The U.S. Court of Appeals for the Ninth Circuit recently affirmed in part and reversed in part a trial court’s judgment in an action brought by two landowners against their title insurance companies for indemnification and breach of contract. 

In so ruling, the Ninth Circuit held that the definition of “public records” in the title insurance policies at issue (the same definition as in the standard 2006 ALTA owner’s and loan policies) included official county maps.

The title defects at issue here were apparent in the official county maps.  Therefore, the Ninth Circuit held that the title insurer defendants could not rely on the policy exclusion for title defects that were not apparent in the public records.

Of note, the standard ALTA owner’s and loan policies effective July 1, 2021 now have a different definition of “public records.”

A copy of the opinion in Munden v. Stewart Title Guaranty Co. is available at:  Link to Opinion.

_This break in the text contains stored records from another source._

Lemma enemy_loop_banded i n j0 st :
  (forall j, banded j (fst st) -> banded j (fst (for_up (enemy_body i) n j0 st))) /\
  (forall p, In p (enemy_hits i n j0 st) ->
             banded (snd p) (fst (for_up (enemy_body i) n j0 st))).
Proof.
  revert j0 st. induction n as [|n IH]; intros j0 st.
  - split; [auto | intros p []].
  - rewrite for_up_S. cbn [enemy_hits]. unfold enemy_body at 2 4.
    destruct (hit_test i j0 (fst st)) eqn:Hh.
    + destruct st as [game r]. cbn [fst] in Hh.
      destruct (IH (S j0) (on_hit i j0 (game, r))) as [IH1 IH2]. split.
      * intros j Hj. apply IH1. now apply on_hit_keeps_banded.
      * intros p [<-|Hp]; [|now apply IH2].
        apply IH1. now apply on_hit_banded.
    + apply IH.
Qed.

Lemma bullet_body_banded i st :
  (forall j, banded j (fst st) -> banded j (fst (bullet_body i st))) /\
  (forall p, In p (bullet_hits i st) -> banded (snd p) (fst (bullet_body i st))).
Proof.
  unfold bullet_body, bullet_hits.
  destruct (bullets (fst st) !! i) as [b|]; [|split; [auto | intros p []]].
  destruct (active b); [|split; [auto | intros p []]].
  apply enemy_loop_banded.
Qed.

Lemma collision_loop_banded n i st :
  forall p, In p (collision_hits n i st) ->
            banded (snd p) (fst (for_up bullet_body n i st)).
Proof.
  revert i st. induction n as [|n IH]; intros i st p; [intros []|].
  rewrite for_up_S. cbn [collision_hits]. rewrite in_app_iff. intros [Hp|Hp].
  - apply (for_up_inv bullet_body (fun s => banded (snd p) (fst s))).
    + now apply bullet_body_banded.
    + intros k s'. apply bullet_body_banded.
  - now apply IH.
Qed.

(** C6.  A hit of [CheckCollisions] relocates the enemy to the point the
    next two random draws select: edge [r 0 mod 4] among top (y = -50),
    right (x = 850), bottom (y = 650) and left (x = -50), and a whole
    coordinate in [0,800] or [0,600] along it; the enemy is active again.
    When [CheckCollisions] returns, every enemy that was hit is active and in
    one of the four bands. *)
Theorem hit_enemy_respawns_on_edge (game : GameState) (r : Rand) :
  (forall i j e, hit_test i j game = true -> enemies game !! j = Some e ->
     enemies (fst (on_hit i j (game, r))) !! j = Some (respawned r e) /\
     in_edge_band (position (respawned r e)) /\
     active (respawned r e) = true) /\
  (forall i j, In (i, j) (CheckCollisions_hits game r) ->
     exists e, enemies (fst (CheckCollisions game r)) !! j = Some e /\
               active e = true /\ in_edge_band (position e)).
Proof.
  split.
  - intros i j e Hh He. rewrite (on_hit_spec _ _ _ _ _ He). cbn [fst enemies].
    split; [|split; [apply respawned_in_band | reflexivity]].
    apply list_lookup_insert_eq. now apply lookup_lt_Some in He.
  - intros i j. unfold CheckCollisions_hits, CheckCollisions.
    generalize MAX_BULLETS, MAX_ENEMIES. intros nb ne Hin.
    apply collision_loop_banded in Hin. cbn [snd] in Hin.
    revert Hin. generalize (for_up bullet_body nb 0 (game, r)).
    intros [g1 r1] Hin. cbn [fst] in *.
    assert (E : enemies (for_up player_body ne 0 g1) = enemies g1).
    { apply (for_up_inv _ (fun g => enemies g = enemies g1)); [reflexivity|].
      intros k g Hg. now rewrite enemies_player_body. }
    rewrite E. exact Hin.
Qed.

The plaintiffs in this case were husband and wife owners of real estate in Idaho (“landowners”).  The landowners initially sued the county in which their land was located to prevent enforcement of an ordinance restricting their use of a road passing through their land. 

The county asserted that the road at issue had been listed as a county road on the Idaho Department of Transportation Maps showing public roads since at least 1958, that under Idaho Code § 40-202 the road has been a public highway since 1963, and that the landowners purchased the property expressly subject to the easements and rights of way apparent of record.

The landowners also submitted title claims to their title insurers, but both title insurers refused to defend and indemnify the landowners in the state court action. 

The landowners then sued the title insurers under the title insurance policies at issue in federal court for indemnification and breach of contract, asserting that both insurers failed to honor their promise to defend the landowners’ title.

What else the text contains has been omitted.